Linking behavioural phenotypes to their underlying genotypes is crucial for uncovering the mechanisms that underpin behaviour and for understanding the origins and maintenance of genetic variation in behaviour. Recently, interest has begun to focus on the transcriptome as a route for identifying genes and gene pathways associated with behaviour. For many behavioural traits studied at the phenotypic level, we have little or no idea of where to start searching for "candidate" genes: the transcriptome provides such a starting point. Here we consider transcriptomic changes associated with oviposition in the parasitoid wasp Nasonia vitripennis. Oviposition is a key behaviour for parasitoids, as females are faced with a variety of decisions that will impact offspring fitness. These include choosing between hosts of differing quality, as well as making decisions regarding clutch size and offspring sex ratio.
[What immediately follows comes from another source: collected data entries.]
(* ===== verification/Cluster.v ===== *)
(** * Cluster support

    kernel/power/tuxonice_cluster.c: what a node knows of its peers, the
    answer to a message, the daemon of a node, and the test that ends the
    waits for the peers.  A packet that passed the checks of [toi_recv] is its
    sender and its message; the network is the list of the messages sent.  The
    counts of peers are of list elements in memory and are not wrapped. *)

From S2P Require Import Prelude.
From stdpp Require Import numbers base list.
#[local] Open Scope Z_scope.
#[local] Open Scope step_scope.

Definition MSG_ACK : Z := 1.
Definition MSG_NACK : Z := 2.
Definition MSG_PING : Z := 4.
Definition MSG_ABORT : Z := 8.
Definition MSG_BYE : Z := 16.
Definition MSG_HIBERNATE : Z := 32.
Definition MSG_IMAGE : Z := 64.
Definition MSG_IO : Z := 128.
Definition MSG_RUNNING : Z := 256.
Definition MSG_ACK_MASK : Z := Z.lor MSG_ACK MSG_NACK.
Definition MSG_STATE_MASK : Z := Z.lnot MSG_ACK_MASK.

Record cluster_member := ClusterMember { addr : Z; message : Z; ignore : bool }.

Record node_info := NodeInfo {
  member_list : list cluster_member;
  peer_count : Z;
  ignored_peer_count : Z;
  current_message : Z
}.

#[export] Instance eta_member : Eta cluster_member := fun m => ClusterMember (addr m) (message m) (ignore m).

#[export] Instance eta_node : Eta node_info := fun n =>
  NodeInfo (member_list n) (peer_count n) (ignored_peer_count n) (current_message n).

(** ** The membership list *)

(** The first member with the address, with its place. *)
Definition __find_member (n : node_info) (a : Z) : option (nat * cluster_member) :=
  list_find (fun m => addr m = a) (member_list n).

(** A refusal that takes the peer out of the count. *)
Definition refusal (msg : Z) : bool :=
  negb (Z.land msg MSG_NACK =? 0) &&
  negb (Z.land msg (Z.lor MSG_HIBERNATE (Z.lor MSG_IMAGE MSG_IO)) =? 0).

Definition set_ignore (this : cluster_member) (n : node_info) : cluster_member * node_info :=
  if ignore this then (this, n)
  else (this {{ ignore := true }}, n {{ ignored_peer_count := ignored_peer_count n + 1 }}).

(** The result, -1 when there is no memory ([ok]). *)
Definition __add_update_member (ok : bool) (a msg : Z) (n : node_info) : node_info * Z :=
  match __find_member n a with
  | Some (i, this) =>
      if negb (message this =? msg) then
        let this := this {{ message := msg }} in
        let '(this, n) := if refusal msg then set_ignore this n else (this, n) in
        (n {{ member_list := <[i := this]> (member_list n) }}, 0)
      else (n, 0)
  | None =>
      if negb ok then (n, -1)
      else
        let this := ClusterMember a msg false in
        let n := n {{ peer_count := peer_count n + 1 }} in
        let '(this, n) := if refusal msg then set_ignore this n else (this, n) in
        (n {{ member_list := member_list n ++ [this] }}, 1)
  end.

Definition del_member (a : Z) (n : node_info) : node_info :=
  match __find_member n a with
  | Some (i, _) => n {{ member_list := delete i (member_list n); peer_count := peer_count n - 1 }}
  | None => n
  end.

Definition reset_ignored (n : node_info) : node_info :=
  n {{ member_list := map (fun m => m {{ ignore := false }}) (member_list n); ignored_peer_count := 0 }}.

(** ** Counting *)

(** A step of the loop over the members. *)
Definition not_in_message (msg : Z) (precise : bool) (result : Z) (this : cluster_member) : Z :=
  if ignore this then result
  else if negb ((if precise then message this else Z.land (message this) MSG_STATE_MASK) =? msg) then result + 1
  else result.

Definition peers_not_in_message (msg : Z) (precise : bool) (n : node_info) : Z :=
  foldl (not_in_message msg precise) 0 (member_list n).

Definition peers_in_message (msg : Z) (precise : bool) (n : node_info) : Z :=
  peer_count n - ignored_peer_count n - peers_not_in_message msg precise n.

(** [time_after]: [long] arithmetic on the ticks. *)
Definition time_after (a b : Z) : bool := s64 (b - a) <? 0.

Definition time_to_continue (jiffies start continue_delay msg : Z) (n : node_info) : bool :=
  let first := peers_not_in_message msg false n in
  let second := peers_in_message msg true n in
  if (first =? 0) && (second =? 0) then true
  else time_after jiffies (u64 (start + continue_delay)).

(** ** Messages *)

(** The state of the cluster on one machine: its nodes and what they sent. *)
Record cluster := ClusterState {
  node_array : list node_info;
  loopback_mode : bool;
  sent : list (Z * Z)    (* the messages, with the nodes that sent them *)
}.

#[export] Instance eta_cluster : Eta cluster := fun c =>
  ClusterState (node_array c) (loopback_mode c) (sent c).

(** The message a node is in after a message of a peer. *)
Definition answer (index : nat) (msg old : Z) : Z :=
  let verdict := if Nat.odd index then MSG_NACK else MSG_ACK in
  let state := Z.land msg MSG_STATE_MASK in
  if state =? MSG_HIBERNATE then Z.lor MSG_HIBERNATE verdict
  else if state =? MSG_IMAGE then Z.lor MSG_IMAGE verdict
  else if state =? MSG_IO then Z.lor MSG_IO MSG_ACK
  else old.

(** One node, and what it sends. *)
Definition recv_node (ok : bool) (index : nat) (saddr msg : Z) (n : node_info) : node_info * option Z :=
  let old_message := current_message n in
  if (Z.of_nat index =? saddr) || (old_message =? 0) then (n, None)
  else
    let '(n, result) := __add_update_member ok saddr msg n in
    if result =? -1 then (n, None)
    else
      let new_message := answer index msg old_message in
      if negb (old_message =? new_message) then
        (n {{ current_message := new_message }}, Some new_message)
      else if Z.land msg MSG_ACK_MASK =? 0 then (n, Some new_message)
      else (n, None).

(** The loop over the nodes; [ok] is whether each finds memory. *)
Fixpoint recv_loop (ok : nat -> bool) (index : nat) (saddr msg : Z) (ns : list node_info) (log : list (Z * Z)) :
    list node_info * list (Z * Z) :=
  match ns with
  | [] => ([], log)
  | n :: ns' =>
      let '(n, out) := recv_node (ok index) index saddr msg n in
      let log := match out with Some m => log ++ [(m, Z.of_nat index)] | None => log end in
      let '(ns', log) := recv_loop ok (S index) saddr msg ns' log in
      (n :: ns', log)
  end.

(** [SADDR]: the address in the header, or the sending node. *)
Definition toi_recv (ok : nat -> bool) (sid saddr msg : Z) (c : cluster) : cluster :=
  let '(ns, log) := recv_loop ok 0 (if loopback_mode c then sid else saddr) msg (node_array c) (sent c) in
  c {{ node_array := ns; sent := log }}.

(** ** The daemon of a node *)

(** A turn of its loop: whether it goes on. *)
Definition kTOICluster_turn (my_id : nat) (c : cluster) : cluster * bool :=
  match node_array c !! my_id with
  | Some n =>
      if negb (current_message n =? 0)
      then (c {{ sent := sent c ++ [(current_message n, Z.of_nat my_id)] }}, true)
      else (c {{ sent := sent c ++ [(MSG_BYE, Z.of_nat my_id)] }}, false)
  | None => (c, false)
  end.

(** Stopping the daemons. *)
Definition kill_clusterd (c : cluster) : cluster :=
  c {{ node_array := map (fun n => n {{ current_message := 0 }}) (node_array c) }}.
We compared the whole-body transcriptomes of resting or ovipositing female Nasonia using a "DeepSAGE" gene expression approach on the Illumina sequencing platform. We identified 332 tags that were significantly differentially expressed between the two treatments, with 77% of the changes associated with greater expression in resting females. Oviposition therefore appears to focus gene expression away from a number of physiological processes, with gene ontologies suggesting that aspects of metabolism may be down-regulated during egg-laying. Nine of the most abundant differentially expressed tags showed greater expression in ovipositing females though, including the genes purity-of-essence (associated with behavioural phenotypes in Drosophila) and glucose dehydrogenase (GLD). The GLD protein has been implicated in sperm storage and release in Drosophila and so provides a possible candidate for the control of sex allocation by female Nasonia during oviposition. Oviposition in Nasonia therefore clearly modifies the transcriptome, providing a starting point for the genetic dissection of oviposition.